Nous trouvâmes un hébergement assez pauvre ; en effet nous dûmes dormir à même le sol, car ici s'arrêtaient tous les bergers de cette ville constituée de cabanes recouvertes de paille ».

   Comme quoi le chemin n’était pas sûr. Une albergue porte aujourd’hui son nom en souvenir de cet épisode.      

Sur ce chemin, toujours des croix de ceux ayant perdu la vie en parcourant le Chemin. Ce pèlerin est décédé en mars 2009. Un Espagnol m’expliqua qu’étant donné le nombre de pèlerins transitant sur le Camino, il n’est pas anormal qu’il y ait quelques décès. Si la réflexion est juste statistiquement, cela déclenche toujours une émotion.

   En passant, j’aurais pu m’arrêter à Reliegos en faisant un détour.
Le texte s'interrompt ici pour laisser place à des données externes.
Lemma emits_time_sleep (P : event -> Prop) (s : Z) :
  P (ESleep s) -> emits P (time_sleep s).
Proof. intros H w. repeat constructor. exact H. Qed.

Lemma emits_write_file (P : event -> Prop) (path content : string) :
  P (EWriteFile path content) -> emits P (write_file path content).
Proof. intros H w. repeat constructor. exact H. Qed.

Lemma emits_os_remove (P : event -> Prop) (path : string) :
  P (ERemoveFile path) -> emits P (os_remove path).
Proof. intros H w. repeat constructor. exact H. Qed.

(** Splits a computation along its binds and branches, leaving one goal
    [P e] for each logged event [e]. *)
Ltac emits_step :=
  first
    [ apply emits_ret | apply emits_raise | apply emits_diverge
    | apply emits_lift_sum
    | apply emits_list_namespaced_pod | apply emits_click_confirm; intros ?
    | apply emits_time_time | apply emits_os_path_exists
    | apply emits_frame_getitem | apply emits_dict_getitem
    | apply emits_list_first | apply emits_is_pod_ready
    | apply emits_emit | apply emits_os_environ_set | apply emits_time_sleep
    | apply emits_write_file | apply emits_os_remove
    | apply emits_bind; [|intros ?]
    | match goal with
      | |- emits _ (if ?b then _ else _) => destruct b
      | |- emits _ (match ?x with _ => _ end) => destruct x
      end ].

Ltac emits_all := repeat emits_step.


Lemma no_subprocess_calls (l : list event) :
  Forall not_subprocess l -> subprocess_calls l = [].
Proof.
  induction 1 as [|e l He _ IH]; [reflexivity|].
  destruct e; simpl in *; try contradiction; auto.
Qed.

Lemma no_install_invocations (l : list event) :
  Forall not_install l -> install_invocations l = [].
Proof.
  induction 1 as [|e l He _ IH]; [reflexivity|].
  destruct e; simpl in *; auto. rewrite He. exact IH.
Qed.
Cela aurait été certainement raisonnable vu la canicule, mais je préfère poursuivre la voie vers Mansilla de las Mulas.

   En entrant dans la cité, je tombe sur Éric qui a suivi la voie du sud, donc qui n’a pas subi les affres du soleil. Il est toutefois crevé, et veut aller dormir sous la tente en dehors de la ville. Après avoir partagé une bonne bière bien fraiche, il s’éloigne. On se donne rendez-vous devant la cathédrale de León.
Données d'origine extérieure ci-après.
Lemma rsplit_last_app (a b : string) :
  rsplit_last b = None → rsplit_last (a +:+ "." +:+ b) = Some (a, b).
Proof.
  intros Hb. induction a as [|c a IH].
  - change (rsplit_last (String "." b) = Some (EmptyString, b)).
    simpl. by rewrite Hb.
  - change (rsplit_last (String c (a +:+ "." +:+ b))
            = Some (String c a, b)).
    simpl. by rewrite IH.
Qed.

(** A class is found again from its own identifier when its name has no
    dot and its module, importable, holds it under that name. *)
Lemma resolves_own_identifier env (k : klass) (ns : namespace) :
  rsplit_last (__name__ k) = None →
  import_module env (__module__ k) = Ok ns →
  ns !! __name__ k = Some k →
  resolves env (__module__ k +:+ "." +:+ __name__ k) k.
Proof.
  intros Hname Hmod Hns. exists (__module__ k), (__name__ k), ns.
  split; [by apply rsplit_last_app|done].
Qed.

Example rsplit_dotted : rsplit "tests.unit.test_ejson.Person"
                        = ["tests.unit.test_ejson"; "Person"].
Proof. reflexivity. Qed.

Example rsplit_plain : rsplit "Person" = ["Person"].
Proof. reflexivity. Qed.

(** * Further properties of the code *)

(** ** The deserializer registry, and the two registries side by side *)

(** X1. Clearing the deserializer registry makes [deserialize] raise its
    [TypeError] for every class; registering two functions for one class
    leaves the second in effect: the lookup yields it, the state is the
    one the second alone would have produced, and [deserialize] calls
    it. *)
Theorem deserializer_registry_isolation (st : state) (klass : klass)
    (f1 f2 : handler) :
  (∀ k data,
     deserialize (cleanup_deserialization_registry st) k data
     = Raise (TypeError
                ("There is no deserializer registered to handle instances of '"
                   +:+ __name__ k +:+ "'")))
  ∧ DESERIALIZE_REGISTRY
      (register_deserializer klass f2
         (register_deserializer klass f1 st).2).2 !! klass = Some f2
  ∧ (register_deserializer klass f2 (register_deserializer klass f1 st).2).2
    = (register_deserializer klass f2 st).2
  ∧ ∀ data,
      deserialize
        (register_deserializer klass f2 (register_deserializer klass f1 st).2).2
        klass data
      = f2 data.
Proof.
  split; [|split; [|split]].
  - intros k data. unfold deserialize. simpl. by rewrite lookup_empty.
  - simpl. apply lookup_insert_eq.
  - simpl. by rewrite insert_insert_eq.
  - intros data. unfold deserialize. simpl. by rewrite lookup_insert_eq.
Qed.

(** X2. The two registries do not touch each other: registering a
    serializer or clearing the serializers changes nothing to decoding,
    registering a deserializer or clearing the deserializers changes
    nothing to encoding. *)
Theorem registries_are_independent (env : environment)
    (repr : value → string) (depth : nat) (st : state) (klass : klass)
    (f : handler) (doc : json) (data : value) (escape : bool)
    (sort_keys : option bool) :
  loads env (register_serializer klass f st).2 doc = loads env st doc
  ∧ loads env (cleanup_registry st) doc = loads env st doc
  ∧ deserialize (register_serializer klass f st).2 klass data
    = deserialize st klass data
  ∧ dumps repr depth (register_deserializer klass f st).2 data escape sort_keys
    = dumps repr depth st data escape sort_keys
  ∧ dumps repr depth (cleanup_deserialization_registry st) data escape
      sort_keys
    = dumps repr depth st data escape sort_keys.
Proof. by repeat split. Qed.

(** X3. Registering a function for one class changes nothing to the
    dispatch of another: [deserialize] and [_converter] answer for it as
    before. *)
Theorem registration_leaves_other_classes (repr : value → string)
    (st : state) (klass other : klass) (f : handler) (s data : value) :
  klass ≠ other →
  deserialize (register_deserializer other f st).2 klass data
  = deserialize st klass data
  ∧ _converter repr (register_serializer other f st).2 (VInst klass s)
    = _converter repr st (VInst klass s).
Proof.
  intros Hne. unfold deserialize, _converter. simpl.
  by rewrite !lookup_insert_ne.
Qed.

Lemma registration_leaves_other_classes_witness :
  deserialize
    (register_deserializer Example.Segment Example.failing
       Example.registered).2 Example.Point (Example.fields 1 2)
  = deserialize Example.registered Example.Point (Example.fields 1 2)
  ∧ _converter Example.repr
      (register_serializer Example.Segment Example.failing
         Example.registered).2 (Example.point 1 2)
    = _converter Example.repr Example.registered (Example.point 1 2).
Proof.
  apply (registration_leaves_other_classes Example.repr Example.registered
           Example.Point Example.Segment Example.failing).
  discriminate.
Defined.

(** ** What the hook lets through and what it does not *)

(** X4. An object whose identifier resolves but which has no [__value__]
    makes the hook raise [KeyError]: the payload is read outside the
    [try] block. *)
Theorem convert_from_missing_value (env : environment) (st : state)
    (data : gmap string value) (ident : string) (klass : klass) :
  data !! "__class__" = Some (VStr ident) →
  resolves env ident klass →
  data !! "__value__" = None →
  _convert_from env st data = Raise (KeyError "__value__").
Proof.
  intros Hc Hr Hv. rewrite (convert_from_resolved _ _ _ _ _ Hc Hr).
  unfold getitem. by rewrite Hv.
Qed.

Lemma convert_from_missing_value_witness :
  _convert_from Example.env Example.registered
    (<["__class__" := VStr "pkg.Point"]> ∅)
  = Raise (KeyError "__value__").
Proof.
  apply (convert_from_missing_value Example.env Example.registered _
           "pkg.Point" Example.Point).
  - reflexivity.
  - exists "pkg", "Point", Example.pkg. repeat split; reflexivity.
  - reflexivity.
Defined.

(** X5. When importing the module named by a dotted identifier raises,
    the hook returns the object as it is if the exception is one of
    [ImportError], [AttributeError] and [KeyError], and lets any other
    one through. *)
Theorem convert_from_import_failure (env : environment) (st : state)
    (data : gmap string value) (ident module name : string) (e : exn) :
  data !! "__class__" = Some (VStr ident) →
  rsplit_last ident = Some (module, name) →
  import_module env module = Raise e →
  _convert_from env st data
  = match e with
    | ImportError | AttributeError | KeyError _ => Ok (VDict data)
    | _ => Raise e
    end.
Proof.
  intros Hc Hs Hi. unfold _convert_from, find_klass, getitem.
  rewrite Hc. simpl. unfold rsplit. rewrite Hs. simpl. rewrite Hi. simpl.
  by destruct e.
Qed.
Après la photo du maitre Jacques du lieu, je vais prendre mon repas Pellegrino à huit euros cinquante (spaghettis, poisson local, glace).

   Je dors au refuge municipal où je ne reconnais personne. Que dire ? C’est bruyant, c’est moyennement propre, on est entassé… Mais, c’est ainsi.

   À demain - Alain, Bourguignon la Passion.

 

[1] Dominico Laffi, Voyage au ponant, à Saint-Jacques de Galice et Finisterre à travers la France et l'Espagne. Traduction de José Martinez-Almoyna.